HAY PERDÓN

¡Buscad a Jehová mientras puede ser hallado, llamadle en tanto que está cercano! Deje el impío su camino y el hombre inicuo sus pensamientos, y vuélvase a Jehová, el cual tendrá de él misericordia, al Dios nuestro, el cual será amplio en perdonar.

Isaías 55:6-7, RV95

Dentro de pocos días, a nivel mundial, se dará inicio una de las más antiguas celebraciones cristianas. Cada año las cuatro semanas posteriores al 30 de noviembre, son parte de la celebración cristiana denominada «Estación de Adviento». Los cuatro domingos de Adviento preceden la temporada de Navidad y recuerdan los 400 años que un remanente fiel del pueblo de Israel esperó la venida del Mesías desde tiempos del último escrito del Antiguo Testamento.

Adviento recuerda los 400 años que hay entre el Antiguo y Nuevo Testamento durante los cuales no hubo ningún profeta de Jehová, tampoco ninguna profecía aparte de lo que ya estaba escrito en el Antiguo Testamento, por esto se llaman «Los 400 años de silencio». En la última mitad de ese periodo en Alejandría, Egipto y en las cuevas del Mar Muerto aparecieron algunos grupos judíos que quisieron hacer pasar algunos escritos como profecías de Dios. Más tarde algunos grupos salidos de la iglesia cristiana quisieron incorporar esos escritos como parte del Antiguo Testamento. Pero tanto judíos como cristianos los rechazaron denominándolos «apócrifos».

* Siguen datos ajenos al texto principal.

(** ** Opening *)

(** The request that [execute_for_with_replay] sends differs from the one it is given in its header and its
    protection only. *)
Lemma execute_sent m options dependency replay events incoming :
  runs (execute_for_with_replay m options dependency replay) events (Some (Ok incoming)) ->
  exists m' before, cmd_content m' = cmd_content m /\ events = before ++ [Ev (C_ExecuteFor m' options dependency replay) (Ok incoming)].
Proof.
  unfold execute_for_with_replay. intros (events1 & events2 & [m' g] & -> & H1 & H2)%runs_try_Ok.
  apply runs_try_Ok in H2 as (events3 & events4 & incoming' & -> & H2 & H3). call_in H2; subst.
  apply runs_try_Ok in H3 as (events5 & events6 & [] & -> & H3 & H4). apply runs_ret_Some in H4 as [-> [= <-]].
  apply runs_ret_Some in H3 as [-> _]. exists m', events1. split; [|done]. unfold tree_prepare in H1.
  apply runs_then_Some in H1 as (events1' & events2' & closed & -> & _ & H1).
  destruct closed; [by apply runs_ret_Some in H1 as [_ [=]]|].
  apply runs_then_Some in H1 as (events3' & events4' & g' & -> & _ & H1). apply runs_ret_Some in H1 as [_ [= <- <-]].
  destruct (flag_async_command _); [done|]. destruct (cmd_security _); [done|]. by destruct (sh_encrypt_data _).
Qed.

Lemma current_share_loaded events share :
  runs current_share_object events (Some (Ok share)) ->
  exists g before, events = before ++ [Ev C_LoadGeneration g] /\ share = tg_object g.
Proof.
  unfold current_share_object. intros (events1 & events2 & conn_info & -> & _ & H)%runs_then_Some.
  apply runs_try_Ok in H as (events3 & events4 & [] & -> & _ & H).
  apply runs_then_Some in H as (events5 & events6 & g & -> & H1 & H2). call_in H1; subst.
  apply runs_ret_Some in H2 as [-> [= <-]]. exists g, (events1 ++ events3). split; [by rewrite <- app_assoc|done].
Qed.

Lemma continuously_available_loaded events b :
  runs continuously_available events (Some (Ok b)) ->
  exists g, Ev C_LoadGeneration g ∈ events /\ b = Z.testbit (ti_capabilities (tg_info g)) 4.
Proof.
  unfold continuously_available, tree_info. intros (events1 & events2 & info & -> & H1 & H2)%runs_try_Ok.
  apply runs_ret_Some in H2 as [-> [= <-]]. apply runs_then_Some in H1 as (events3 & events4 & closed & -> & _ & H1).
  destruct closed; [by apply runs_ret_Some in H1 as [_ [=]]|].
  apply runs_then_Some in H1 as (events5 & events6 & g & -> & H1 & H2). call_in H1; subst.
  apply runs_ret_Some in H2 as [-> [= <-]]. exists g. split; [set_solver|done].
Qed.

(** What the answer to a CREATE has to say for an open with [a] to succeed, and what becomes of it. *)
Record opened_as (name : list Z) (a : FileCreateArgs) (share_type : ShareType) (share : ObjectToken)
    (response : CreateResponse) (resource : Resource) : Prop := {
  oa_name : rh_name (resource_handle resource) = name;
  oa_file : fg_file_id (rh_generation (resource_handle resource)) = cs_file_id response;
  oa_share : fg_share (rh_generation (resource_handle resource)) = share;
  oa_kind : match resource with
            | R_Directory _ => Z.testbit (cs_file_attributes response) 4 = true
            | R_File _ size => Z.testbit (cs_file_attributes response) 4 = false /\ share_type = ST_Disk /\ size = cs_endof_file response
            | R_Pipe _ => Z.testbit (cs_file_attributes response) 4 = false /\ share_type = ST_Pipe
            end;
  oa_not_durable : ca_durable_request a = None -> rh_durable_granted (resource_handle resource) = None;
  oa_durable : forall request, ca_durable_request a = Some request -> exists granted,
    first_dh2q (cs_create_contexts response) = Some granted /\
    rh_durable_granted (resource_handle resource)
      = Some (mkDurableGrant (dr_timeout granted) (flag_persistent (dr_flags granted)) (do_create_guid request)) /\
    (do_persistent request = true -> flag_persistent (dr_flags granted) = true)
}.

Lemma open_resource_as name a conn_info share_type share response events resource :
  runs (open_resource name a conn_info share_type share response) events (Some (Ok resource)) ->
  opened_as name a share_type share response resource.
Proof.
  unfold open_resource. cbv zeta. intros (events1 & events2 & durable & -> & H1 & H)%runs_try_Ok.
  apply runs_ret_Some in H1 as [_ H1]. apply runs_try_Ok in H as (events3 & events4 & object & -> & _ & H).
  apply runs_then_Some in H as (events5 & events6 & slot & -> & _ & H). apply runs_ret_Some in H as [_ H].
  assert (Hd : (ca_durable_request a = None -> durable = None) /\
    forall request, ca_durable_request a = Some request -> exists granted,
      first_dh2q (cs_create_contexts response) = Some granted /\
      durable = Some (mkDurableGrant (dr_timeout granted) (flag_persistent (dr_flags granted)) (do_create_guid request)) /\
      (do_persistent request = true -> flag_persistent (dr_flags granted) = true)).
  { unfold durable_grant in H1. destruct (ca_durable_request a) as [request|]; [|by injection H1 as <-].
    split; [done|]. intros request' [= <-]. destruct (first_dh2q _) as [granted|]; [|done]. exists granted.
    destruct (do_persistent request), (flag_persistent (dr_flags granted)) eqn:E; cbn in H1; by simplify_eq. }
  destruct Hd as [Hd1 Hd2]. destruct (Z.testbit (cs_file_attributes response) 4) eqn:E; [injection H as <-; by split|].
  destruct share_type; [| |done]; injection H as <-; by split.
Qed.

(** A load of the generation of the share. *)
Definition loads_generation (e : event Call answer) : bool := match ev_call e with C_LoadGeneration => true | _ => false end.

Tras 400 años de silencio, apareció un mensajero de Dios, Juan el Bautista. La primera palabra de parte de Dios que se escuchó después de esos 400 años de silencio fue: «Arrepiéntanse». La voz de Juan el Bautista resonaba con potencia el clamor: «Arrepiéntanse». Esta palabra, llena del poder de Dios, obró en el corazón de muchos judíos dolor y arrepentimiento por haberse apartado del camino de Jehová. Poco después apareció el propio Jesucristo predicando el mismo mensaje: «Arrepiéntanse». Así comenzó un gran movimiento de proclamación de salvación para la humanidad. El ser humano está muerto en sus delitos y pecados (Efesios 2:1) y no puede ni quiere arrepentirse. Por esto es necesario que un poder superior obre el arrepentimiento en su corazón. Así como Dios usó su palabra para crear la luz cuando dijo «Sea la luz», también usa su poderosa palabra para obrar el arrepentimiento y la conversión en el ser humano pues «agradó a Dios salvar a los creyentes por la locura de la predicación.» (1 Corintios 1:20, RV60)

Oración:

Señor, el pecado nos ha dañado tanto que ni siquiera podemos buscarte ni buscar tu perdón. Por el poder de tu Palabra fuimos convertidos y llevados al arrepentimiento. Por ese mismo poder perseveramos en la fe. Gracias Señor, por la locura de la predicación. Amén.